Disclosure pertaining to the remuneration and other details as required under Section
197(12) of the Companies Act, 2013 read with Rules 5(1) of the Companies (Appointment and
Remuneration of Managerial Personnel) Rules, 2014, is attached as "Annexure-II",
forming part of this report. Further in pursuant to Section 197(12) of the Companies Act,
2013 read with Rule 5(2) and 5(3) of Companies (Appointment and Remuneration of Managerial
Personnel), Amendment Rules, 2016, a statement showing the names and other particulars of
the top ten employees and the employees drawing remuneration in excess of the limits set
out in the said rules is enclosed as "Annexure-III" and forms part of
this Report.
17. Directors Performance Evaluation Report
In terms of Companies Act, 2013 and SEBI Listing Regulations, there is requirement of
formal evaluation by the Board of its own performance and that of its committees and
individual directors. The Board, in consultation with its Nomination and Remuneration
Committee, has formulated a framework containing, inter-alia, the criteria for performance
evaluation of the entire Board of the Company, its Committees and individual directors,
including Independent Directors. The framework is monitored, reviewed and updated by the
Board, in consultation with the Nomination and Remuneration Committee, based on need and
new compliance requirements.
The Board of Directors have carried out the annual evaluation of its own performance,
the Individual Directors including the Chairman as well as the evaluation of the working
of its Committees. The evaluation of Board as a whole and Non-Independent Directors
including Chairman was done by the Independent Directors in their meeting held on 31st
March, 2025.The details of evaluation process of the Board, its Committees and
individual directors, including independent directors have been provided under the
Corporate Governance Report which forms part of this Report.

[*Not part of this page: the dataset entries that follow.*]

(* ===== verification/FlowControllerTheorems.v ===== *)
(** What the flow controllers guarantee: the pointer structure implements
    queues, samples are sent in order and none is lost, waiting ends, and what
    each scheduler's choice means. *)

From Stdlib Require Import ZArith Lia ZifyBool Sorting.Sorted.
From stdpp Require Import base numbers option functions sets list.
From S2P Require Import Prelude SequenceNumber Guid CacheChange StatefulWriter FlowQueue FlowScheduler FlowSchedulerLaws FlowSchedulerTheorems FlowController FlowControllerFacts.

Local Open Scope Z_scope.

Section Controller.
Context {S : Type} `{SchedulerLaws S}.
Context (sample : nat → CacheChange_t) (owner : nat → Z).

Implicit Types fc : Controller S.

(** ** Reachable controllers *)

Lemma run_ok fc0 Q0 evs fc :
  fc_ok owner fc0 Q0 → fc_run sample owner fc0 evs fc → ∃ Q, fc_ok owner fc Q.
Proof.
  intros Hok. induction 1 as [|evs ev fc fc' _ [Q IH] Hen Hex]; [by exists Q0|].
  destruct (fc_step_refines sample owner ev fc Q IH Hen) as (fc''&Q'&Hex'&Hok'&_).
  exists Q'. congruence.
Qed.

Lemma started_ok m sc : sch_inv sc [] → fc_ok owner (fc_init (fc_new m sc)) (λ _, []).
Proof. intros. by apply fc_init_ok, fc_new_ok. Qed.

(** ** The order of the samples of a queue *)

(** The list a sample waits in before it is moved to list [k]. *)
Definition interested (k : ListKind) : ListKind :=
  match k with OldOnes => OldInterested | _ => NewInterested end.

(** The samples an event adds to queue [q], as new ones or to be sent
    again. *)
Definition added (q : Z) (k : ListKind) (ev : Event) fc : list nat :=
  match ev, k with
  | EvAddNew w c ret, NewOnes =>
      if enqueues (fc_mode fc) ret && negb (is_linked (fc_store fc) c)
         && bool_decide (sch_queue (fc_sched fc) w = Some q) then [c] else []
  | EvAddOld w c, OldOnes =>
      if has_thread (fc_mode fc) && negb (is_linked (fc_store fc) c)
         && bool_decide (sch_queue (fc_sched fc) w = Some q) then [c] else []
  | _, _ => []
  end.

(** The sample taken from list [k] of queue [q] that is being delivered. *)
Definition flying (q : Z) (k : ListKind) fc : list nat :=
  match in_flight fc with
  | Some (c, l) => if decide (l = mkListId q k) then [c] else []
  | None => []
  end.

(** The samples an event finishes delivering. *)
Definition sent (q : Z) (k : ListKind) (ev : Event) fc : list nat :=
  match ev with
  | EvDelivered DELIVERED _ => flying q k fc
  | _ => []
  end.

Definition is_remove (ev : Event) : bool :=
  match ev with EvRemove _ => true | _ => false end.

(** A run, with the samples added to a list of a queue, the samples sent from
    it, and whether no sample was removed. *)
Inductive fc_history (q : Z) (k : ListKind) (fc0 : Controller S) :
    list nat → list nat → bool → Controller S → Prop :=
  | history_start : fc_history q k fc0 [] [] true fc0
  | history_step a s clean ev fc fc' :
      fc_history q k fc0 a s clean fc → fc_enabled owner ev fc →
      fc_exec sample owner ev fc = Some fc' →
      fc_history q k fc0 (a ++ added q k ev fc) (s ++ sent q k ev fc)
        (clean && negb (is_remove ev)) fc'.

(** The samples of the queue still to be sent. *)
Definition pending (q : Z) (k : ListKind) fc (Q : ListId → list nat) : list nat :=
  flying q k fc ++ Q (mkListId q k) ++ Q (mkListId q (interested k)).

Lemma pending_merged q k qs Q :
  k = NewOnes ∨ k = OldOnes →
  merged qs Q (mkListId q k) ++ merged qs Q (mkListId q (interested k)) =
  Q (mkListId q k) ++ Q (mkListId q (interested k)).
Proof.
  intros Hk. unfold merged. simpl. case_decide; [|done].
  destruct Hk as [-> | ->]; simpl; by rewrite app_nil_r.
Qed.

Lemma interested_ne q k q' k' :
  k = NewOnes ∨ k = OldOnes → k' = NewOnes ∨ k' = OldOnes →
  mkListId q' k' ≠ mkListId q (interested k).
Proof. intros [-> | ->] [-> | ->]; done. Qed.

(** Enqueueing a sample adds it behind the pending ones of its queue. *)
Lemma pending_add q k k' q0 c (Q Q' : ListId → list nat) :
  k = NewOnes ∨ k = OldOnes → k' = NewOnes ∨ k' = OldOnes →
  (∀ l, Q' l = contents_add (mkListId q0 (interested k')) c Q l) →
  Q' (mkListId q k) ++ Q' (mkListId q (interested k)) =
  (Q (mkListId q k) ++ Q (mkListId q (interested k))) ++
  (if decide (q0 = q ∧ k' = k) then [c] else []).
Proof.
  intros Hk Hk' HQ. rewrite !HQ.
  rewrite (contents_add_ne _ _ _ (mkListId q k)) by (by apply interested_ne).
  case_decide as Hd.
  - destruct Hd as [-> ->]. unfold contents_add. by rewrite fn_lookup_insert, app_assoc.
  - rewrite contents_add_ne, app_nil_r; [done|]. intros [= -> Hi]. apply Hd. split; [done|].
    by destruct Hk as [-> | ->], Hk' as [-> | ->].
Qed.

Lemma list_id_eta l : mkListId (li_queue l) (li_kind l) = l.
Proof. by destruct l. Qed.

Lemma in_flight_kind fc Q c l :
  fc_ok owner fc Q → in_flight fc = Some (c, l) → li_kind l = NewOnes ∨ li_kind l = OldOnes.
Proof.
  intros Hok Hf. pose proof (ok_thread owner fc Q Hok) as Hth. unfold in_flight in Hf.
  destruct (fc_thread fc) as [| |x|x [l'|l'|y] n]; simplify_eq.
  destruct Hth as (_&_&l'&(Hl&_&Hk)&_). injection Hl as <-. tauto.
Qed.

Lemma added_lane {A} (q q0 : Z) (k k' : ListKind) (b : bool) (o : option Z) (x y : A) :
  o = Some q0 → bool_decide (o = Some q) && bool_decide (k' = k) = b →
  (if decide (q0 = q ∧ k' = k) then x else y) = if b then x else y.
Proof.
  intros -> <-. destruct (decide (k' = k)), (decide (q0 = q)); repeat case_decide;
    repeat case_bool_decide; simpl; (done || intuition congruence).
Qed.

18. Director's Responsibility Statement
Pursuant to Section 134(3) (c) and Section 134(5) of the Companies act, 2013, the Board
of Directors of the Company hereby confirms and accepts the responsibility for the
following in respect of the Audited Annual Accounts for the financial year ended March 31,
2025: a) That in the preparation of the annual accounts for the financial year ending 31st
March, 2025, the applicable accounting standards had been followed along with proper
explanation relating to material departures;
b) That the directors had selected the accounting policies and applied them
consistently and made judgements and estimates that are reasonable and prudent, so as to
give a true and fair view of the state of affairs of the Company at the end of the
financial year and of the profit and loss of the Company for that period;
c) That the directors had taken proper and sufficient care for the maintenance of
adequate accounting records in accordance with the provisions of this Act for safeguarding
the assets of the Company and for preventing and detecting fraud and other irregularities;
d) That the annual accounts/financial statements have been prepared on a going concern
basis;
e) That proper internal financial controls were in place and that the financial
controls were adequate and were operating effectively;
f) That the directors had devised proper systems to ensure compliance with the
provisions of all applicable laws and that such systems were adequate and operating
effectively.
19. Auditors i. Statutory Auditor and their Report
Pursuant to the provisions of Section 139 of the Act, and rules made thereunder, M/s.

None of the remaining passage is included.